APR relied on harm to Canadian airline passengers whose flights were cancelled due to COVID-19. However, the Court noted that APR had not sought or been granted standing to make this argument on behalf of passengers.
The Court was also not convinced by the argument that passengers were being misled by airlines and others in the travel industry citing the CTA’s statements as a basis to deny reimbursement to passengers. The Court held that “[i]f third parties are misrepresenting what the CTA has stated, recourse is available against those third parties and the alleged harm is thus not irreparable.”
In addressing APR’s argument that the CTA’s statements displayed bias, the Court commented on the role and function of the CTA, stating:
“As is the case with many administrative bodies, the CTA carries out both regulatory and adjudicative functions. It resolves specific commercial and consumer transportation-related disputes and acts as an industry regulator issuing permits and licences to transportation providers. The CTA also provides the transportation industry and the travelling public with non-binding guidance with respect to the rights and obligations of transportation service providers and consumers.
There is no evidence before me that the members of the CTA were involved in the formulation of the statements at issue here, or that they have endorsed them. Courts have, moreover, rejected the notion that a “corporate taint” can arise based on statements by non-adjudicator members of multi-function organizations…”
The Court found that on the question of bias, APR’s argument could be advanced in the context of an actual passenger complaint. Relief could then be sought in the Federal Court if the complainant was not persuaded that they had received a fair hearing. As such, the Court found the alleged harm was not irreparable.
The Court therefore dismissed APR’s motion seeking an injunction against the CTA.
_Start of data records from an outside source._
(** * ShaderTeacher: the live shader pipeline, its debouncer and its AI service

    A shallow embedding of the parts of the repository that carry behaviour:

    - [src/components/ShaderCanvas.tsx]: the compile effect with its inline
      diagnostic extraction, the render loop ([animate]) and the pointer and
      resize handlers;
    - [src/App.tsx]: the [runnableCode] debounce effect;
    - [src/services/geminiService.ts]: the three AI operations;
    - further down, the AI handlers of [src/App.tsx] and the highlighter of
      [src/components/CodeEditor.tsx].

    JavaScript strings are sequences of UTF-16 code units; they are modelled
    as [list N], one number per code unit.  The browser, the WebGL driver and
    the AI service are oracles: every answer they may give is an input of the
    model. *)

From Stdlib Require Import ZArith NArith QArith Qround List String Ascii Lia.
From stdpp Require Import base list.

#[local] Open Scope N_scope.

(** ** JavaScript strings *)

Module Js.

(** A string is the list of its code units. *)
Abbreviation str := (list N).

(** A literal of the source, all of whose characters are ASCII. *)
Definition lit (s : string) : str :=
  map N_of_ascii (list_ascii_of_string s).
Arguments lit s%_string.

(** [s.startsWith(p)], returning what follows the prefix. *)
Fixpoint strip_prefix (p s : str) : option str :=
  match p, s with
  | [], _ => Some s
  | _ :: _, [] => None
  | a :: p', b :: s' => if N.eqb a b then strip_prefix p' s' else None
  end.

Definition startsWith (s p : str) : bool :=
  match strip_prefix p s with Some _ => true | None => false end.

(** [s.includes(p)]. *)
Fixpoint includes (s p : str) : bool :=
  startsWith s p ||
  match s with
  | [] => false
  | _ :: s' => includes s' p
  end.

(** [s.replace(/p/g, '')] for a literal, non-empty pattern [p]: the scan
    goes left to right, and a match consumes its characters, so matches do
    not overlap.  [skip] counts the characters of the current match that
    are still to be consumed. *)
Fixpoint remove_all_from (p : str) (skip : nat) (s : str) : str :=
  match s with
  | [] => []
  | c :: s' =>
      match skip with
      | S k => remove_all_from p k s'
      | O =>
          if startsWith s p
          then remove_all_from p (Nat.pred (length p)) s'
          else c :: remove_all_from p O s'
      end
  end.

Definition remove_all (p s : str) : str := remove_all_from p O s.

(** White space and line terminators, the code units [trim] strips. *)
Definition is_space (c : N) : bool :=
  (9 <=? c) && (c <=? 13)
  || (c =? 32) || (c =? 160) || (c =? 5760)
  || (8192 <=? c) && (c <=? 8202)
  || (c =? 8232) || (c =? 8233) || (c =? 8239) || (c =? 8287)
  || (c =? 12288) || (c =? 65279).
(** * Slack export extension: a shallow embedding of the export pipeline

    The development follows the JavaScript sources of the extension:
    - [src/utils.js]   : filename generation, Markdown escaping;
    - [src/content.js] : channel export, Markdown/HTML rendering, fence
      normalisation, attachment naming and reference rewriting, thread fetch;
    - [popup.js]       : the batch orchestrator;
    - [background.js]  : durable batch state and file download.

    JavaScript strings are sequences of UTF-16 code units; a code unit is
    modelled as a number in [N] and a string as a list of code units, so that
    [trim], the class [\s] and the class [.] of the regular expressions keep
    their meaning on every string. *)

From Stdlib Require Import ZArith NArith List Bool Lia Ascii String Sorted Permutation.
From stdpp Require Import base gmap list.
Import ListNotations.

Local Open Scope nat_scope.

(** ** Strings *)

Module Js.

Abbreviation char := N.
Abbreviation str := (list N).

(** An ASCII literal as a JavaScript string. *)
Definition lit (s : string) : str :=
  map N_of_ascii (list_ascii_of_string s).

Definition ch (a : ascii) : char := N_of_ascii a.

Definition eqc (a b : char) : bool := N.eqb a b.

Fixpoint eqs (a b : str) : bool :=
  match a, b with
  | [], [] => true
  | x :: a', y :: b' => eqc x y && eqs a' b'
  | _, _ => false
  end.

(** [WhiteSpace] and [LineTerminator] of ECMAScript: what [String.prototype.trim]
    strips and what [\s] matches. *)
Definition isWhiteSpace (c : char) : bool :=
  ((9 <=? c) && (c <=? 13) || (c =? 32) || (c =? 160) || (c =? 5760)
   || (8192 <=? c) && (c <=? 8202) || (c =? 8232) || (c =? 8233)
   || (c =? 8239) || (c =? 8287) || (c =? 12288) || (c =? 65279))%N.

(** Line terminators: the code units the regular expression [.] refuses. *)
Definition isLineTerminator (c : char) : bool :=
  ((c =? 10) || (c =? 13) || (c =? 8232) || (c =? 8233))%N.

Definition isDigit (c : char) : bool := ((48 <=? c) && (c <=? 57))%N.
Definition isUpper (c : char) : bool := ((65 <=? c) && (c <=? 90))%N.
Definition isLower (c : char) : bool := ((97 <=? c) && (c <=? 122))%N.
Definition isAlnum (c : char) : bool := isDigit c || isUpper c || isLower c.

(** [s.startsWith(p)] *)
Fixpoint startsWith (p s : str) : bool :=
  match p, s with
  | [], _ => true
  | x :: p', y :: s' => eqc x y && startsWith p' s'
  | _ :: _, [] => false
  end.
Lemma creators_true_only_on_success_witness :
  (Ntfs.isfile report plain = true /\
   exists (result : Z) (w' : Ntfs.host),
     Ntfs.hard_link report_hl report plain = (Returned result, w') /\
     result <> 0%Z /\
     world (snd (create_hardlink report report_hl (Ntfs.boot plain))) = w')
  /\
  (exists w' : Ntfs.host,
      Ntfs.symlink report report_sl false plain = (Returned tt, w') /\
      world (snd (create_symlink report report_sl false (Ntfs.boot plain))) =
      w')
  /\
  (Ntfs.isdir data_shared plain = true /\
   exists (result : CompletedProcess) (w' : Ntfs.host),
     Ntfs.run [u "cmd"; u "/c"; mklink_command shared_link data_shared] true
              plain = (Returned result, w') /\
     returncode result = 0%Z /\
     world (snd (create_junction data_shared shared_link (Ntfs.boot plain))) =
     w').
Proof.
  split; [| split].
  - exact (proj1 (creators_true_only_on_success (HostOS := Ntfs.ntfs_os)
                    report report_hl false (Ntfs.boot plain))
                 ltac:(by_run)).
  - exact (proj1 (proj2 (creators_true_only_on_success
                           (HostOS := Ntfs.ntfs_os)
                           report report_sl false (Ntfs.boot plain)))
                 ltac:(by_run)).
  - exact (proj2 (proj2 (creators_true_only_on_success
                           (HostOS := Ntfs.ntfs_os)
                           data_shared shared_link false (Ntfs.boot plain)))
                 ltac:(by_run)).
Defined.

Lemma create_hardlink_silent_on_zero_witness :
  Ntfs.hard_link links report plain = (Returned 0%Z, plain)
  /\
  create_hardlink report links (Ntfs.boot plain) =
  (Returned false,
   {| world := plain;
      log := [Call_isfile report; Call_CreateHardLinkW links report] |}).
Proof.
  split; [by_run |].
  exact (create_hardlink_silent_on_zero (HostOS := Ntfs.ntfs_os)
           report links (Ntfs.boot plain) 0%Z plain
           ltac:(by_run) ltac:(by_run)).
Defined.

Lemma create_link_needs_both_paths_witness :
  create_link (form symlink [] report_sl) (Ntfs.boot unprivileged) =
  (Returned tt,
   {| world := unprivileged;
      log := [Out_showerror Text.error_title Text.need_paths] |}).
Proof.
  exact (create_link_needs_both_paths (HostOS := Ntfs.ntfs_os)
           (form symlink [] report_sl) (Ntfs.boot unprivileged)
           (or_introl eq_refl)).
Defined.

Lemma create_link_relaunches_witness :
  create_link (form junction data_shared shared_link) (Ntfs.boot unprivileged) =
  (Raised (SystemExit 0),
   {| world := unprivileged;
      log := [Call_IsUserAnAdmin; Call_IsUserAnAdmin;
              Call_ShellExecuteW (u "runas") (Ntfs.executable unprivileged)
                                 (Py.join (u " ") symlink_argv) 1] |}).
Proof.
  exact (create_link_relaunches (HostOS := Ntfs.ntfs_os)
           (form junction data_shared shared_link) (Ntfs.boot unprivileged)
           42%Z unprivileged
           ltac:(by_run) ltac:(by_run) (or_intror eq_refl)
           ltac:(by_run) ltac:(by_run)).
Defined.

Lemma get_link_target_of_symlink_witness :
  Ntfs.islink report_sl linked = true
  /\
  get_link_target report_sl (Ntfs.boot linked) =
  (Returned (Some report),
   {| world := linked;
      log := [Call_islink report_sl; Call_readlink report_sl] |}).
Proof.
  split; [by_run |].
  exact (get_link_target_of_symlink (HostOS := Ntfs.ntfs_os)
           report_sl (Ntfs.boot linked) ltac:(by_run)).
Defined.

Lemma get_link_target_of_file_witness :
  fst (is_link report_hl (Ntfs.boot linked)) = Returned (Some HardLink)
  /\
  get_link_target report_hl (Ntfs.boot linked) =
  (Returned None,
   {| world := linked;
      log := [Call_islink report_hl; Call_isdir report_hl] |}).
Proof.
  split; [by_run |].
  exact (get_link_target_of_file (HostOS := Ntfs.ntfs_os)
           report_hl (Ntfs.boot linked) ltac:(by_run) ltac:(by_run)).
Defined.

Lemma resolved_target_has_no_colon_witness :
  fst (get_link_target shared_link (Ntfs.boot linked)) =
  Returned (Some (u "\data\shared"))
  /\
  ~ In colon (u "\data\shared").
Proof.
  split; [by_run |].
  exact (resolved_target_has_no_colon (HostOS := Ntfs.ntfs_os)
           shared_link (Ntfs.boot linked) (u "\data\shared")
           ltac:(by_run) ltac:(by_run)).
Defined.
(** The conversion formulas as the specification words them:
    [((data0*256 + data1) * 125 / 65536.0) - 6] and
    [(((data0*256 + data1) * 175.72 / 65536.0) - 46.85) * 1.8 + 32]. *)
Definition spec_humidity (data0 data1 : Byte.byte) : float :=
  (float_of_int ((byte_value data0 * 256 + byte_value data1) * 125) / 65536 - 6)%float.

Definition spec_temperature (data0 data1 : Byte.byte) : float :=
  ((float_of_int (byte_value data0 * 256 + byte_value data1) * 175.72 / 65536 - 46.85)
   * 1.8 + 32)%float.

(** The update a poller hands to the IO loop for a value it obtained, and
    the message it logs for one it could not obtain. *)
Definition pushed (target : value_id) (o : outcome pyval) : list action :=
  match o with
  | Ok PyNone => []
  | Ok v => [AddCallback target v]
  | Raise _ => []
  end.

Definition logged {A : Type} (msg : string) (o : outcome A) : list string :=
  match o with
  | Ok _ => []
  | Raise _ => [msg]
  end.

Definition outcome_map {A B : Type} (f : A -> B) (o : outcome A) : outcome B :=
  match o with
  | Ok a => Ok (f a)
  | Raise e => Raise e
  end.

Definition outcome_bind {A B : Type} (o : outcome A) (f : A -> outcome B) : outcome B :=
  match o with
  | Ok a => f a
  | Raise e => Raise e
  end.
(** C6, as the code has it: construction raises a [ValueError] if and
    only if the array is not one-dimensional, or some element fails the
    comparison [x >= 0], or some element fails [x <= 1] (a NaN fails both);
    the message names the first of these conditions that holds, in that
    order.  A failed construction returns no object.  A successful one
    returns an object whose pmf and cdf vectors have [n + 1] entries each,
    computed from a spectrum of [n + 1] entries that [get_pmf_xi] builds and
    does not keep; all its probabilities are finite numbers. *)
Theorem construction_validation (arr : ndarray) :
  (List.length (shape arr) <> 1%nat -> init arr = Raise (ValueError msg_shape)) /\
  (List.length (shape arr) = 1%nat ->
   Exists (fun x => PrimFloat.leb 0%float x = false) (data arr) ->
   init arr = Raise (ValueError msg_negative)) /\
  (List.length (shape arr) = 1%nat ->
   Forall (fun x => PrimFloat.leb 0%float x = true) (data arr) ->
   Exists (fun x => PrimFloat.leb x 1%float = false) (data arr) ->
   init arr = Raise (ValueError msg_above_one)) /\
  ((exists msg, init arr = Raise (ValueError msg)) <->
   (List.length (shape arr) <> 1%nat \/
    Exists (fun x => PrimFloat.leb 0%float x = false) (data arr) \/
    Exists (fun x => PrimFloat.leb x 1%float = false) (data arr))) /\
  (forall e self, init arr = Raise e -> init arr = Ok self -> False) /\
  (forall self, init arr = Ok self ->
     p self = arr /\ n self = size arr /\
     Forall (fun x => is_finite_float x = true) (data arr) /\
     (exists chi, chi_normalised (map float_to_R (data arr)) (n self) (omega self) = Ok chi /\
                  List.length chi = (n self + 1)%nat) /\
     List.length (pmf_list self) = (n self + 1)%nat /\
     List.length (cdf_list self) = (n self + 1)%nat).
Proof.
  pose proof (check_input_prob_cases arr) as Hcases.
  assert (Hno : forall x : float, PrimFloat.leb 0%float x = true ->
                                  PrimFloat.leb 0%float x = false -> False)
    by (intros x H1 H2; congruence).
  split; [| split; [| split; [| split; [| split]]]].
  - intros Hs. destruct Hcases as [(_ & H) | [(H & _) | [(H & _) | (H & _)]]];
      [now apply init_check_raise | contradiction ..].
  - intros Hs He.
    destruct Hcases as [(H & _) | [(_ & _ & H) | [(_ & Hf & _) | (_ & Hf & _)]]];
      [contradiction | now apply init_check_raise | exfalso .. ];
      apply Exists_exists in He as (x & Hin & Hx);
      rewrite Forall_forall in Hf; exact (Hno x (Hf x Hin) Hx).
  - intros Hs Hf0 He.
    destruct Hcases as [(H & _) | [(_ & He0 & _) | [(_ & _ & _ & H) | (_ & _ & Hf & _)]]].
    + contradiction.
    + exfalso. apply Exists_exists in He0 as (x & Hin & Hx).
      rewrite Forall_forall in Hf0. exact (Hno x (Hf0 x Hin) Hx).
    + now apply init_check_raise.
    + exfalso. apply Exists_exists in He as (x & Hin & Hx).
      rewrite Forall_forall in Hf. specialize (Hf x Hin). congruence.
  - split.
    + intros (msg & Hr).
      destruct Hcases as [(H & _) | [(_ & H & _) | [(_ & _ & H & _) | (_ & _ & _ & H)]]]; auto.
      pose proof (init_raise_after_check arr _ H Hr). discriminate.
    + intros Hd.
      destruct Hcases as [(_ & H) | [(_ & _ & H) | [(_ & _ & _ & H) | (Hs & Hf0 & Hf1 & H)]]];
        try (eexists; apply init_check_raise; exact H).
      exfalso. destruct Hd as [Hd | [Hd | Hd]].
      * contradiction.
      * apply Exists_exists in Hd as (x & Hin & Hx).
        rewrite Forall_forall in Hf0. exact (Hno x (Hf0 x Hin) Hx).
      * apply Exists_exists in Hd as (x & Hin & Hx).
        rewrite Forall_forall in Hf1. specialize (Hf1 x Hin). congruence.
  - intros e self H1 H2. congruence.
  - intros self Hinit.
    destruct (init_inv arr self Hinit) as (Hp & Hn & Hw & Hc & Hpm & Hcd).
    pose proof (init_well_formed arr self Hinit) as Hwf.
    apply check_input_prob_ok in Hc as (_ & H0 & H1).
    apply forallb_true_Forall in H0, H1.
    rewrite Forall_forall in H0, H1.
    split; [exact Hp |]. split; [exact Hn |]. split; [| split; [| split]].
    + apply Forall_forall. intros x Hin. apply validated_finite; auto.
    + unfold get_pmf_xi in Hpm. rewrite Hn.
      apply bind_ok_inv in Hpm as (chi & Hchi & _).
      exists chi. split; [exact Hchi |].
      exact (chi_normalised_length _ _ _ _ Hchi).
    + apply Hwf.
    + exact (well_formed_cdf_length self Hwf).
Qed.

Lemma construction_validation_witness :
  init (np_array_1d [0%float]) = Ok zero_object /\
  p zero_object = np_array_1d [0%float] /\
  n zero_object = size (np_array_1d [0%float]) /\
  Forall (fun x => is_finite_float x = true) (data (np_array_1d [0%float])) /\
  (exists chi,
      chi_normalised (map float_to_R (data (np_array_1d [0%float])))
                     (n zero_object) (omega zero_object) = Ok chi /\
      List.length chi = (n zero_object + 1)%nat) /\
  List.length (pmf_list zero_object) = (n zero_object + 1)%nat /\
  List.length (cdf_list zero_object) = (n zero_object + 1)%nat.
Proof.
  split; [exact init_zero |].
  exact (proj2 (proj2 (proj2 (proj2 (proj2
           (construction_validation (np_array_1d [0%float]))))))
         zero_object init_zero).
Defined.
CTA’s Motion to Dismiss APR’s Judicial Review Application
Following the release of Justice Mactavish’s decision regarding the injunction, the CTA moved to have APR’s application for judicial review struck altogether.
The CTA argued that, pursuant to Justice Mactavish’s finding that the CTA’s statements did not “affect rights, impose legal obligations, or cause prejudicial effects on either APR or airline passengers”, the application was not amenable to judicial review.
APR argued that the Supreme Court of Canada had altered the test to determine when judicial review will be available.
In October 2020, Justice Webb of the Federal Court of Appeal released a decision on the motion to strike.
The Court did not accept APR’s arguments that the test for when judicial review is available was altered by the Supreme Court of Canada.
However, the Court noted that Justice Mactavish did find that there was a serious issue to be tried in the judicial review application with respect to whether the CTA’s statements displayed a reasonable apprehension of bias.
Given that there remained a serious issue to be tried, the Court dismissed the CTA’s motion to strike.
This case will be of interest to those in the travel industry relying on the statements made by the CTA with respect to vouchers and reimbursement.
Carriers and other travel industry participants should be careful in describing the CTA’s guidance, so as not to give the impression that the CTA has already determined that passengers will not be entitled to a refund for flights cancelled due to COVID-19.
The information and comments herein are for the general information of the reader and are not intended as advice or opinion to be relied upon in relation to any particular circumstances. For particular application of the law to specific situations, the reader should seek professional advice.